[Opening DATASET RECORDS section]

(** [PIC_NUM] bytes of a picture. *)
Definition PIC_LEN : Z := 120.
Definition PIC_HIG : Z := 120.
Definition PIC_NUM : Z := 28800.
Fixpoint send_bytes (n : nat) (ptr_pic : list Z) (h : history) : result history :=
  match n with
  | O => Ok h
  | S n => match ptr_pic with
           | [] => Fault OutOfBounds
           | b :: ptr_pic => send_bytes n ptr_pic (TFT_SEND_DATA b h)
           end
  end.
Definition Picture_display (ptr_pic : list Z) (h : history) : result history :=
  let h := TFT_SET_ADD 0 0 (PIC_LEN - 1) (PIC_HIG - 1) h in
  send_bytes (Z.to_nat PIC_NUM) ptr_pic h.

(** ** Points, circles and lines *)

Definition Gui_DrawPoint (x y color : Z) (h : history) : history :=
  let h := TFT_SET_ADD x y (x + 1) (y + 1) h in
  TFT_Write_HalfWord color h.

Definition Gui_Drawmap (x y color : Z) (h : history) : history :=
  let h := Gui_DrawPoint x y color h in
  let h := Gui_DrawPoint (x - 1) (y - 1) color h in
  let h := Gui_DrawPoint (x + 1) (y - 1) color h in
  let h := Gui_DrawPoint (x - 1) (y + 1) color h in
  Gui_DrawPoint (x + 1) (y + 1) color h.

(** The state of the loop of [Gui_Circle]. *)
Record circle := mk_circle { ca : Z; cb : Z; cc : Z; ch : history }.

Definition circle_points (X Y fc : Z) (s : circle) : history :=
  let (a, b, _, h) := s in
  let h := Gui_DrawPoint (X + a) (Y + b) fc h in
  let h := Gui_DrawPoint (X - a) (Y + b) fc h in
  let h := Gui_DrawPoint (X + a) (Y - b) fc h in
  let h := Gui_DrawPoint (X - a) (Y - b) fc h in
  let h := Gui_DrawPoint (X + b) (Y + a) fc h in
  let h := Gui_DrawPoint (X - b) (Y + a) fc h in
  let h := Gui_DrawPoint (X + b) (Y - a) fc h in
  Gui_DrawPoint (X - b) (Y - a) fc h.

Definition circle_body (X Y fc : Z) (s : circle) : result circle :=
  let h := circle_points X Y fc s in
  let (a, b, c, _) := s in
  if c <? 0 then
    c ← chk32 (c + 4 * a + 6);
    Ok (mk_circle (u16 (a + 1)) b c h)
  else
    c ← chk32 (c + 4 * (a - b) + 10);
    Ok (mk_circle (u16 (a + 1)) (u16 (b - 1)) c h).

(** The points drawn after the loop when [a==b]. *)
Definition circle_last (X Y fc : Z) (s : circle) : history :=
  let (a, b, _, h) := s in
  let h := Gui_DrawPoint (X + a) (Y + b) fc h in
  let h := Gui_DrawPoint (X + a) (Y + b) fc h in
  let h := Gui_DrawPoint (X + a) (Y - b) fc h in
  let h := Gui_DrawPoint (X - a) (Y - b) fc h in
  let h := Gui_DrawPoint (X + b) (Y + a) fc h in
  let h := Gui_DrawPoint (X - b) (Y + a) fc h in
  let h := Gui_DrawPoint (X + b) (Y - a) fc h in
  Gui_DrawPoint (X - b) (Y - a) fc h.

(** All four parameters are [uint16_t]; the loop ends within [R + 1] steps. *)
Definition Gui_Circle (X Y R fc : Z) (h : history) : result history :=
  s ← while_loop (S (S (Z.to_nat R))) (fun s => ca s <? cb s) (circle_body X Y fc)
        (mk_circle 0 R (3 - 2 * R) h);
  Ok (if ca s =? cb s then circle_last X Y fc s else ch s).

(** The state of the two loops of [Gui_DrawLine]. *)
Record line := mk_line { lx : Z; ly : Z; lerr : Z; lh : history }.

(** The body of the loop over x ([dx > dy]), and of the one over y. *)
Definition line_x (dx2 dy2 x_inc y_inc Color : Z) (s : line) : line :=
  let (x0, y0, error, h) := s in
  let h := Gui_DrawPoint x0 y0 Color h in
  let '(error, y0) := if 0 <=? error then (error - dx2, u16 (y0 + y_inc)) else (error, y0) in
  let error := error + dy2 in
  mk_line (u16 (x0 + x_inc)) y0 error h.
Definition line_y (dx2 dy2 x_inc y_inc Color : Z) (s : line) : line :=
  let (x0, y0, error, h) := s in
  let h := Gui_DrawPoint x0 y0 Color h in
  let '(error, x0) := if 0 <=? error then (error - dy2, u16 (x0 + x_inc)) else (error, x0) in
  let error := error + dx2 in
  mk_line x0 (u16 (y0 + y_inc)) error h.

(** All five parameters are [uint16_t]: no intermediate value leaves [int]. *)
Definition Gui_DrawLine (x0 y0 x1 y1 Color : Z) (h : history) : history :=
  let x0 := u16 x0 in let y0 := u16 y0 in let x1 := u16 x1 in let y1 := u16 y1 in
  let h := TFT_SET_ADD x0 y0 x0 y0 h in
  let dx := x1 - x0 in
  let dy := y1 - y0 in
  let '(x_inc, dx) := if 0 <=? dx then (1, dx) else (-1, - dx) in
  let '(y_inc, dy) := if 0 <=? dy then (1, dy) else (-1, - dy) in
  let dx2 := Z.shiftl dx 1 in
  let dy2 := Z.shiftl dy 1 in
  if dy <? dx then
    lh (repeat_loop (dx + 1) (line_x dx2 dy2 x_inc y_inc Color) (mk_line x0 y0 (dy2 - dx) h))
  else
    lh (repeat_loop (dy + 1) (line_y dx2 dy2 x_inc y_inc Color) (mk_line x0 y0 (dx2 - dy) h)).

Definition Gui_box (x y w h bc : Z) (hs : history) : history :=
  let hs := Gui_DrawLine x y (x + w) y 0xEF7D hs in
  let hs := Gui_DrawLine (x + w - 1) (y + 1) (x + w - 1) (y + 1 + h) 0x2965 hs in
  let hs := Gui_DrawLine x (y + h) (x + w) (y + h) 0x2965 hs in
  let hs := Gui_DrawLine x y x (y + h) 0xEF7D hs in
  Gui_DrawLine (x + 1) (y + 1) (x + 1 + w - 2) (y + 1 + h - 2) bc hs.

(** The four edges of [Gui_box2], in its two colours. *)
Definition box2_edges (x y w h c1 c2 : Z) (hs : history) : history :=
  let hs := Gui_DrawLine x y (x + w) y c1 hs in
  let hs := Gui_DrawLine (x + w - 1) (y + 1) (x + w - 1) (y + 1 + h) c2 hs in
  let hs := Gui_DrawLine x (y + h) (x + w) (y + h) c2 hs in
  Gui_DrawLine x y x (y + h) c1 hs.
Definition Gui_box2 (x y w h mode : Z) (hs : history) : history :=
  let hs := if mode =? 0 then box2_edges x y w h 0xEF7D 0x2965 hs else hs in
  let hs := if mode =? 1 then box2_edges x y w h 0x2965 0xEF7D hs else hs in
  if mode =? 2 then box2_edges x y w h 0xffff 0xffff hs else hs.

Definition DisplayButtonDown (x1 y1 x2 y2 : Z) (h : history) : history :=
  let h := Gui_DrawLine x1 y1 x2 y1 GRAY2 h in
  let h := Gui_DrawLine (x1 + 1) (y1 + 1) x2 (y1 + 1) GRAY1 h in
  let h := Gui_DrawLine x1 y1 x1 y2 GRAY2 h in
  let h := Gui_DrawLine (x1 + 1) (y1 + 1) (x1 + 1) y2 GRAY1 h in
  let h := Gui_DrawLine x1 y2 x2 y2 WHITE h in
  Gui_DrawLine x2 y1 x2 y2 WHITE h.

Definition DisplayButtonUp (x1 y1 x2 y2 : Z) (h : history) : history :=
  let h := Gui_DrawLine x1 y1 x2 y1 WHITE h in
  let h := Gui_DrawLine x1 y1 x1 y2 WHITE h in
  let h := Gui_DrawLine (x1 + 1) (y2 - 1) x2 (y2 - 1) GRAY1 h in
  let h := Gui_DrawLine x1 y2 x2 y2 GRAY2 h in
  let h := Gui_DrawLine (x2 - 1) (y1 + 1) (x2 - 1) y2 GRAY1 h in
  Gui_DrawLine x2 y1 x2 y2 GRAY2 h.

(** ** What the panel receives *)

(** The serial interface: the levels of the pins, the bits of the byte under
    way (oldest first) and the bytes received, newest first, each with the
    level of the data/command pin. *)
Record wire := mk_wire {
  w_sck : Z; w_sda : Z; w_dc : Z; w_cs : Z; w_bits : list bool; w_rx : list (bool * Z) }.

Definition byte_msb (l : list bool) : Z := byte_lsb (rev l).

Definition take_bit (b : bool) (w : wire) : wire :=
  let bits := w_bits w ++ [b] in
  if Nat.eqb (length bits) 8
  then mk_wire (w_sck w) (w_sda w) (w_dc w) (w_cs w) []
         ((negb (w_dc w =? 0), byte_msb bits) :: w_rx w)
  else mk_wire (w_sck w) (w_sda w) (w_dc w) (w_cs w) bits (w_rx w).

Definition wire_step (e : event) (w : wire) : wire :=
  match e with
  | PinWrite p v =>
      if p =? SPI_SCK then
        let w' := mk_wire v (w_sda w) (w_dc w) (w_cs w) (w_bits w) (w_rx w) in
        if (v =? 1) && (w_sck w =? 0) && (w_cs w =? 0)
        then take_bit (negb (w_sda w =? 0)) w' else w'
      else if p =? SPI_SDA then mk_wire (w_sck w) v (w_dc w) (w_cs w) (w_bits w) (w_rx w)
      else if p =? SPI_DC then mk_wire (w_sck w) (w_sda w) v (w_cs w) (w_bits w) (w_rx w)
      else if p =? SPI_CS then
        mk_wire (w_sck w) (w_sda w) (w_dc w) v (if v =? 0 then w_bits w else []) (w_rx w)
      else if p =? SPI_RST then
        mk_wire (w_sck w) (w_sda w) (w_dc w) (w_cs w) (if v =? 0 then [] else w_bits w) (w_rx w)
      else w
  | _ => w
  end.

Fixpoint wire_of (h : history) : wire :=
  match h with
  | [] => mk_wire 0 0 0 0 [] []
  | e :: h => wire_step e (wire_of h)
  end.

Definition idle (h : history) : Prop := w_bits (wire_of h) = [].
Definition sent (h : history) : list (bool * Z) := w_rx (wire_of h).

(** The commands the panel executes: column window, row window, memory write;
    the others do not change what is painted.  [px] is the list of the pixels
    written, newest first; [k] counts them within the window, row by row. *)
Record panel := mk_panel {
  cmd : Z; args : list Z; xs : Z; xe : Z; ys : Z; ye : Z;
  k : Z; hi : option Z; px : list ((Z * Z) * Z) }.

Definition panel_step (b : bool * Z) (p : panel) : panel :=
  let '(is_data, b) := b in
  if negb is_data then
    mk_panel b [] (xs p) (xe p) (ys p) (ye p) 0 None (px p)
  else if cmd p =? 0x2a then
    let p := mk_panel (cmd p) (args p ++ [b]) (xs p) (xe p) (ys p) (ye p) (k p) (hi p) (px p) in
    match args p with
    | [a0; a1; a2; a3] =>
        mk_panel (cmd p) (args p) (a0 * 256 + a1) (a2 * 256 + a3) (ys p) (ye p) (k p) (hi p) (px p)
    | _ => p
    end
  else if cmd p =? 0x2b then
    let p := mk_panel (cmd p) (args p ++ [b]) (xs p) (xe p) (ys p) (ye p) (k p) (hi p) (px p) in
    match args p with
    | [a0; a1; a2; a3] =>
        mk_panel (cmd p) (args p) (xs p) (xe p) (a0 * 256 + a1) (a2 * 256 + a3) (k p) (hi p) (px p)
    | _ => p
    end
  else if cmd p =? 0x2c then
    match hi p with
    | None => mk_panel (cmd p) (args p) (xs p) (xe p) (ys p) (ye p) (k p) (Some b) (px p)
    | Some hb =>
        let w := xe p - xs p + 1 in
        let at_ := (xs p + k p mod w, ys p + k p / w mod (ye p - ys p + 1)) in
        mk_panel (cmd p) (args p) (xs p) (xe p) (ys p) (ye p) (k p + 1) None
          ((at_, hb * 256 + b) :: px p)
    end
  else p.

[Closing DATASET RECORDS section]

* [ASSIGNED TASK]:
Only one stretch is wanted, so please give again exactly the lines from the start of the data through the line containing "let h := Gui_DrawPoint (x - 1) (y +", both ends included.

* [REPLY]:
(** [PIC_NUM] bytes of a picture. *)
Definition PIC_LEN : Z := 120.
Definition PIC_HIG : Z := 120.
Definition PIC_NUM : Z := 28800.
Fixpoint send_bytes (n : nat) (ptr_pic : list Z) (h : history) : result history :=
  match n with
  | O => Ok h
  | S n => match ptr_pic with
           | [] => Fault OutOfBounds
           | b :: ptr_pic => send_bytes n ptr_pic (TFT_SEND_DATA b h)
           end
  end.
Definition Picture_display (ptr_pic : list Z) (h : history) : result history :=
  let h := TFT_SET_ADD 0 0 (PIC_LEN - 1) (PIC_HIG - 1) h in
  send_bytes (Z.to_nat PIC_NUM) ptr_pic h.

(** ** Points, circles and lines *)

Definition Gui_DrawPoint (x y color : Z) (h : history) : history :=
  let h := TFT_SET_ADD x y (x + 1) (y + 1) h in
  TFT_Write_HalfWord color h.

Definition Gui_Drawmap (x y color : Z) (h : history) : history :=
  let h := Gui_DrawPoint x y color h in
  let h := Gui_DrawPoint (x - 1) (y - 1) color h in
  let h := Gui_DrawPoint (x + 1) (y - 1) color h in
  let h := Gui_DrawPoint (x - 1) (y + 1) color h in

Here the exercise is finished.